Data items:
----------
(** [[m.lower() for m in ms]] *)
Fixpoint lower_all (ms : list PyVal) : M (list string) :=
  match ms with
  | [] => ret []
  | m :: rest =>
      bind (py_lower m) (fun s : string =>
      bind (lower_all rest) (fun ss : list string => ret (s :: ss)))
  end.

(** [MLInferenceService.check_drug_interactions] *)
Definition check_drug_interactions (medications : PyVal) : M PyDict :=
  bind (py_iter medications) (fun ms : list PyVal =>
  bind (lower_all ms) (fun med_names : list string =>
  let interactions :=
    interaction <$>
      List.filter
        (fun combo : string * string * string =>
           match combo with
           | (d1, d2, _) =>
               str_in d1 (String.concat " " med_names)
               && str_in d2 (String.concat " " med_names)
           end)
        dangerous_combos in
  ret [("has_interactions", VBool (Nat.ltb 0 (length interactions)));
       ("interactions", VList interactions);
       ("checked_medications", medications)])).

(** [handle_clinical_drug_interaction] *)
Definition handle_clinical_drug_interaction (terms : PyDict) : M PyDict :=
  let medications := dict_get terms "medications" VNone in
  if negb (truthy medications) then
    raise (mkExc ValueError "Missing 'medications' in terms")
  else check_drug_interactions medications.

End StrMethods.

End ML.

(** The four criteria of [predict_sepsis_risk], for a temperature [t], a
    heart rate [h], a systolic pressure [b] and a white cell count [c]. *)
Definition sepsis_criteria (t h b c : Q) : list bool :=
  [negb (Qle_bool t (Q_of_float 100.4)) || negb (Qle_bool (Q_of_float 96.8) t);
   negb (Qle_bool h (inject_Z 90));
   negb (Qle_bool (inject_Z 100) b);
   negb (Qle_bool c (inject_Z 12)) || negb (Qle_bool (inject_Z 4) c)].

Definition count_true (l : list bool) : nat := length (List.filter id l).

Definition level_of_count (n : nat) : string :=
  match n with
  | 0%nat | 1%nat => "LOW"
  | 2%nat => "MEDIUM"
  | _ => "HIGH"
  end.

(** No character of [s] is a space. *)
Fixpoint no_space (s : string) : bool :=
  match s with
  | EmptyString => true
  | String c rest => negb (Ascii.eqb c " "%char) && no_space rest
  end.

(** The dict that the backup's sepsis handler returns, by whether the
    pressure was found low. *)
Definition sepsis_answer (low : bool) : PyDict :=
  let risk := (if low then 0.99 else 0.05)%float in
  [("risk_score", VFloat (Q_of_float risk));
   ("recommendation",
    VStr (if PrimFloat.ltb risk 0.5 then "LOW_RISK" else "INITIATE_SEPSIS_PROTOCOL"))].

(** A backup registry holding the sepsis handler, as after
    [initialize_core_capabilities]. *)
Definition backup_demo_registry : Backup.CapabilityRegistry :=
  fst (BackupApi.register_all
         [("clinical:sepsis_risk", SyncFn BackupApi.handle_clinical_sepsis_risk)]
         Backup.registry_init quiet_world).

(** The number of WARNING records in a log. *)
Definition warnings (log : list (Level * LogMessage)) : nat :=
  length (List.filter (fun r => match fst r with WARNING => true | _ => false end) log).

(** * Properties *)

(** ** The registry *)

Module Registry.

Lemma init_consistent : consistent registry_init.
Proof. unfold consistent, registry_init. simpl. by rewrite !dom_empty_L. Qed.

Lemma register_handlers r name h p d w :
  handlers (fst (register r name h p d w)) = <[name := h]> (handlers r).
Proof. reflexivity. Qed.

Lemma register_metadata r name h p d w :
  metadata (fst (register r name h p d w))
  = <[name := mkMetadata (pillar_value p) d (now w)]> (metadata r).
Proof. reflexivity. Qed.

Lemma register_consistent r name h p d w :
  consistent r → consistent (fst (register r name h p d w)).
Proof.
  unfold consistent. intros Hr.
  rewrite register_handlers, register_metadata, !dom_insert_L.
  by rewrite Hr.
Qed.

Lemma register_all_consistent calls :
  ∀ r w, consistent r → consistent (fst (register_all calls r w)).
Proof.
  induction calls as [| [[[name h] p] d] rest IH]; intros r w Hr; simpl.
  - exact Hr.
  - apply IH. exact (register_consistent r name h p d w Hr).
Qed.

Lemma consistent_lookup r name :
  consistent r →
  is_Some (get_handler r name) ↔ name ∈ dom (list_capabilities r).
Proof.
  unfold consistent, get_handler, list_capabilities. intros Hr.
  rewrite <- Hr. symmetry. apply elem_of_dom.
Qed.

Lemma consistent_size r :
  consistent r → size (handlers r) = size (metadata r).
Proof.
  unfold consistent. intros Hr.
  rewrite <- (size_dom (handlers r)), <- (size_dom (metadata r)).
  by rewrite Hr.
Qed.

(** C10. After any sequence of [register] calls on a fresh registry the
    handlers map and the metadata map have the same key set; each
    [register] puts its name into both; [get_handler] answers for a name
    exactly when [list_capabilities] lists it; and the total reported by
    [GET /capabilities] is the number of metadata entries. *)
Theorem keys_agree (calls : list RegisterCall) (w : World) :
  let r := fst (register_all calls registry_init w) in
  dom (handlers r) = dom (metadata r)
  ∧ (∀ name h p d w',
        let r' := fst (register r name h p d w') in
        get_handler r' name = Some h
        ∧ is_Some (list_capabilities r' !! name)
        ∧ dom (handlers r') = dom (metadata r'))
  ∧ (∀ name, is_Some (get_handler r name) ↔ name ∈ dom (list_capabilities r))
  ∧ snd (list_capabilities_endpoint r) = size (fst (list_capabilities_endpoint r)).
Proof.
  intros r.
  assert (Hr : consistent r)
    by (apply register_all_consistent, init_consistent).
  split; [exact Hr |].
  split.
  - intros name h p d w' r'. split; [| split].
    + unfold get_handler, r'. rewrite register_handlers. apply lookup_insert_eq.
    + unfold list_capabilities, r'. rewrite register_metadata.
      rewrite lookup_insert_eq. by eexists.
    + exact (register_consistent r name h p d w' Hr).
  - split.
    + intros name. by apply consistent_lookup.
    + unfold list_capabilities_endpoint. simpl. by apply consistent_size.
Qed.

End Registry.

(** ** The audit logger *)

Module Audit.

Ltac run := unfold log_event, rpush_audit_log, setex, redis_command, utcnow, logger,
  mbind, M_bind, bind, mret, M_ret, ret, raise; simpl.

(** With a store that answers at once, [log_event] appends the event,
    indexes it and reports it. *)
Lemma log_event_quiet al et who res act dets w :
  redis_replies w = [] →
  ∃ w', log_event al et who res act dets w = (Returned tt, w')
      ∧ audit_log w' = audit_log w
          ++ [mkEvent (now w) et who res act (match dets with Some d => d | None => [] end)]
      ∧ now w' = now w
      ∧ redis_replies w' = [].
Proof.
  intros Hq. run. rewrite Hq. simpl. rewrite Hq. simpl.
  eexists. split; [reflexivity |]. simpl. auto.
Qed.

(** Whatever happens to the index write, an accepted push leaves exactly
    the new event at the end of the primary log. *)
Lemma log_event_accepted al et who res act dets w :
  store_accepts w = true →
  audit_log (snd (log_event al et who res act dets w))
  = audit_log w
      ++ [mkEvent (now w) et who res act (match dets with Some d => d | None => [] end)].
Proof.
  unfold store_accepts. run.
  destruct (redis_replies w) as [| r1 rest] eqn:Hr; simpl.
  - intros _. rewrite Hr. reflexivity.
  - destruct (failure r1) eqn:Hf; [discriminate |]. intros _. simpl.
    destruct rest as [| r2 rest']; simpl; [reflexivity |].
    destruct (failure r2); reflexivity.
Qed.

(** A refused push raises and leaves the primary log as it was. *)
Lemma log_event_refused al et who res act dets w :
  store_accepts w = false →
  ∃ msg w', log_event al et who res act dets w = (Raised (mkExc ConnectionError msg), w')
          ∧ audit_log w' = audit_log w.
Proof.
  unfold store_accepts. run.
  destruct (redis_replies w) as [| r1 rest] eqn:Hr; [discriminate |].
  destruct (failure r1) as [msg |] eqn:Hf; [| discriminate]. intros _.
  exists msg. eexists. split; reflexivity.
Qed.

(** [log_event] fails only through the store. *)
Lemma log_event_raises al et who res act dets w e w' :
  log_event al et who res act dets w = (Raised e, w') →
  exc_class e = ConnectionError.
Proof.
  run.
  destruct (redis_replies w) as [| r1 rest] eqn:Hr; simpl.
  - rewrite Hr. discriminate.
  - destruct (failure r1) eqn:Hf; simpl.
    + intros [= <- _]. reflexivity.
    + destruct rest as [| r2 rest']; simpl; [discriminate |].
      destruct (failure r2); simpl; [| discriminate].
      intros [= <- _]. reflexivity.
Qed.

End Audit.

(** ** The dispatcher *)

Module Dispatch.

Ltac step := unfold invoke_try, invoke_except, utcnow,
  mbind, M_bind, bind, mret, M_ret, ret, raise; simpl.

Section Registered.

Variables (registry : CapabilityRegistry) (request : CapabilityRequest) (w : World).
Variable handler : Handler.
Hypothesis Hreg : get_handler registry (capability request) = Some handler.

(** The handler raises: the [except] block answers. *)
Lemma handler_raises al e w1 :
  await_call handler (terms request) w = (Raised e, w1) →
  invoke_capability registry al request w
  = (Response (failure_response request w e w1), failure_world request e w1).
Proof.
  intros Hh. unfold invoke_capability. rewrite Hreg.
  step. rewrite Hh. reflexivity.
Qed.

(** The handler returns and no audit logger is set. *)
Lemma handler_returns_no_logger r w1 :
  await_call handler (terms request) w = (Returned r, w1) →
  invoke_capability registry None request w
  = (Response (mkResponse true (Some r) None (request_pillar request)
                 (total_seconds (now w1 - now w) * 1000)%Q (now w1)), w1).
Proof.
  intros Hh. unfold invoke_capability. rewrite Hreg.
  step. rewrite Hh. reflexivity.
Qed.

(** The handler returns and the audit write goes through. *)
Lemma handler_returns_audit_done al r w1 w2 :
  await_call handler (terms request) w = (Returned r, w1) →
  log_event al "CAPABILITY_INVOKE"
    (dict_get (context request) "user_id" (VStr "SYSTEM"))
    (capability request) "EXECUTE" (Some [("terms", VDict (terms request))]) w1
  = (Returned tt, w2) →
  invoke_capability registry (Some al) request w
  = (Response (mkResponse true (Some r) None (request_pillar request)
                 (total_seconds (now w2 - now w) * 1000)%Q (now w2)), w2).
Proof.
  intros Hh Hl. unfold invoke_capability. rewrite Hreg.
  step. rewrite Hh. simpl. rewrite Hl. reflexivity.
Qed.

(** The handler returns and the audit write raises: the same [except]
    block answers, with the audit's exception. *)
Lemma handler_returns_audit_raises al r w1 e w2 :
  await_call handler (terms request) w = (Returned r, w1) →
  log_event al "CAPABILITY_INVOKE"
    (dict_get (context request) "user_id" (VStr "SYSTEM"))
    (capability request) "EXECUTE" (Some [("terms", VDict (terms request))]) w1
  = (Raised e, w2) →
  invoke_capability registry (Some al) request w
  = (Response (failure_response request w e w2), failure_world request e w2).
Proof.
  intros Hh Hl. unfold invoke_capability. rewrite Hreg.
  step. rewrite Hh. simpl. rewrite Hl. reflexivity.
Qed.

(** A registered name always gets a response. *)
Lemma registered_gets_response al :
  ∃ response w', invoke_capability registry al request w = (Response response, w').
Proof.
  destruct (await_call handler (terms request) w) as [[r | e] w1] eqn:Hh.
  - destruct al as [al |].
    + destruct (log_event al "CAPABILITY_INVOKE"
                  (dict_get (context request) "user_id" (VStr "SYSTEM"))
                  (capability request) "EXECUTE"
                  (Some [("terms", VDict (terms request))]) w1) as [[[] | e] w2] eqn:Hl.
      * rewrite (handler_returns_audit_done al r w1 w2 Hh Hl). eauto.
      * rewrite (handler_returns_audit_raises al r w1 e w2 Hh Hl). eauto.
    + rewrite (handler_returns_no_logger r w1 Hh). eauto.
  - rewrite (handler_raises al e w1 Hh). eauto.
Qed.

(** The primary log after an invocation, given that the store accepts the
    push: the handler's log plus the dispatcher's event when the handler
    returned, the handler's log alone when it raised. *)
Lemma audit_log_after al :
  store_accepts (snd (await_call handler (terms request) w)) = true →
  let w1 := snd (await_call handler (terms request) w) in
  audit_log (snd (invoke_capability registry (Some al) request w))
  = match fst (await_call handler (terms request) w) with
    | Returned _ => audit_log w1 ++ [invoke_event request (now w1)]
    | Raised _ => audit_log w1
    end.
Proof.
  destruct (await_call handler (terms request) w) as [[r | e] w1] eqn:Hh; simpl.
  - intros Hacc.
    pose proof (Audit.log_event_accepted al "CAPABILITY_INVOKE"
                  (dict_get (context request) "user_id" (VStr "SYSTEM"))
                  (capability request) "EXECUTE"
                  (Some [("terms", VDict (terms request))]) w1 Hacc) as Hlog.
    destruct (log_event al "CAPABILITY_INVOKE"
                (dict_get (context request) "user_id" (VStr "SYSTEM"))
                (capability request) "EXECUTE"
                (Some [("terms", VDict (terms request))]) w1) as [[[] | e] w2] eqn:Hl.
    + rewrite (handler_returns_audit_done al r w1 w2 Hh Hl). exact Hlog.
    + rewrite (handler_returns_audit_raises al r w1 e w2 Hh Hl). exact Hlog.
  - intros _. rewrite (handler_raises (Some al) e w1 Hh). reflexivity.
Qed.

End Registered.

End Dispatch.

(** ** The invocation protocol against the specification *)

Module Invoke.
----------
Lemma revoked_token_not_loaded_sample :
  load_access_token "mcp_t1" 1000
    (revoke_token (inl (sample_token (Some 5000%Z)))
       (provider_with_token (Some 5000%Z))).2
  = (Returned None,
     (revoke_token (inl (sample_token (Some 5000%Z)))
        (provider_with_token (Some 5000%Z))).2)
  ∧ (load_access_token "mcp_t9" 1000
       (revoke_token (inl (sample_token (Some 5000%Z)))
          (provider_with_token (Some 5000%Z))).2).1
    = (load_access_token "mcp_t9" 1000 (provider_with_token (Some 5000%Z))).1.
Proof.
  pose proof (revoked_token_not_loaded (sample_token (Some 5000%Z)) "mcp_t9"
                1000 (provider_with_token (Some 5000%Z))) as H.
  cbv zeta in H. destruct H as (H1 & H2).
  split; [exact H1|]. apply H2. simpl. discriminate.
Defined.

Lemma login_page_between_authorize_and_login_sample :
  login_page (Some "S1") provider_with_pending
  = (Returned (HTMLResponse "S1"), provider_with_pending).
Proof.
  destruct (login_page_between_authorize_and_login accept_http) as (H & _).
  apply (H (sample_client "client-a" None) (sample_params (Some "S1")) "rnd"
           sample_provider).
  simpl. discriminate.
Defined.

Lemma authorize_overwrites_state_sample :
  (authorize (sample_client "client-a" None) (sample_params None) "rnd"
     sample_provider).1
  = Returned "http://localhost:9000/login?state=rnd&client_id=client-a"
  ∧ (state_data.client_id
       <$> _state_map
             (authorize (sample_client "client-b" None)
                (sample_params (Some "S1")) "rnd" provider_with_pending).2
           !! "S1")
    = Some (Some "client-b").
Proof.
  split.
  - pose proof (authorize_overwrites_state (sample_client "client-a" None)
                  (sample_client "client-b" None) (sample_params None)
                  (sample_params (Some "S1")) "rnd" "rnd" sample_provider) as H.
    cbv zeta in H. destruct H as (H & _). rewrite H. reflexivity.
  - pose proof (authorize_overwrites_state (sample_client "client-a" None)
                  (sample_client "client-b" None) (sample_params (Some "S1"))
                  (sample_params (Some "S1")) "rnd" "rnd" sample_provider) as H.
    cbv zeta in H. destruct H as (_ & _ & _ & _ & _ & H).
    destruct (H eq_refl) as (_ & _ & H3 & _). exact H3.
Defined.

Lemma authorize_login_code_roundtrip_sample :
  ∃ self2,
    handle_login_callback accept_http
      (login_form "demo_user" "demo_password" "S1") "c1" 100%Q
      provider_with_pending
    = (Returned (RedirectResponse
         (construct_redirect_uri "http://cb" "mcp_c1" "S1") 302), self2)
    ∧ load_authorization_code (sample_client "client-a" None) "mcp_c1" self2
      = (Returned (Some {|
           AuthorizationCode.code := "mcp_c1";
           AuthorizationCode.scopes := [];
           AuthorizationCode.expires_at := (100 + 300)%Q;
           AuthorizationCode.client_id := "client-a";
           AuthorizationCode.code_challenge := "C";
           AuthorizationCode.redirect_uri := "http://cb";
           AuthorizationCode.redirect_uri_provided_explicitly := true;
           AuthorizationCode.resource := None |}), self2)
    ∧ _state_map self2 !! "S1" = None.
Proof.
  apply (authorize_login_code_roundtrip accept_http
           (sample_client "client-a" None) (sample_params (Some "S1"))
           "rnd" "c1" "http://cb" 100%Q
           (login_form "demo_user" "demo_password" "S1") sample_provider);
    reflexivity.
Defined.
----------
A verbatim transcription is needed of the lines above, starting at the line with "rewrite <- Hr. symmetry. apply elem_of_dom." and ending at the line with "register_handlers. apply lookup_insert_eq.", both included, and of nothing else.

  rewrite <- Hr. symmetry. apply elem_of_dom.
Qed.

Lemma consistent_size r :
  consistent r → size (handlers r) = size (metadata r).
Proof.
  unfold consistent. intros Hr.
  rewrite <- (size_dom (handlers r)), <- (size_dom (metadata r)).
  by rewrite Hr.
Qed.

(** C10. After any sequence of [register] calls on a fresh registry the
    handlers map and the metadata map have the same key set; each
    [register] puts its name into both; [get_handler] answers for a name
    exactly when [list_capabilities] lists it; and the total reported by
    [GET /capabilities] is the number of metadata entries. *)
Theorem keys_agree (calls : list RegisterCall) (w : World) :
  let r := fst (register_all calls registry_init w) in
  dom (handlers r) = dom (metadata r)
  ∧ (∀ name h p d w',
        let r' := fst (register r name h p d w') in
        get_handler r' name = Some h
        ∧ is_Some (list_capabilities r' !! name)
        ∧ dom (handlers r') = dom (metadata r'))
  ∧ (∀ name, is_Some (get_handler r name) ↔ name ∈ dom (list_capabilities r))
  ∧ snd (list_capabilities_endpoint r) = size (fst (list_capabilities_endpoint r)).
Proof.
  intros r.
  assert (Hr : consistent r)
    by (apply register_all_consistent, init_consistent).
  split; [exact Hr |].
  split.
  - intros name h p d w' r'. split; [| split].
    + unfold get_handler, r'. rewrite register_handlers. apply lookup_insert_eq.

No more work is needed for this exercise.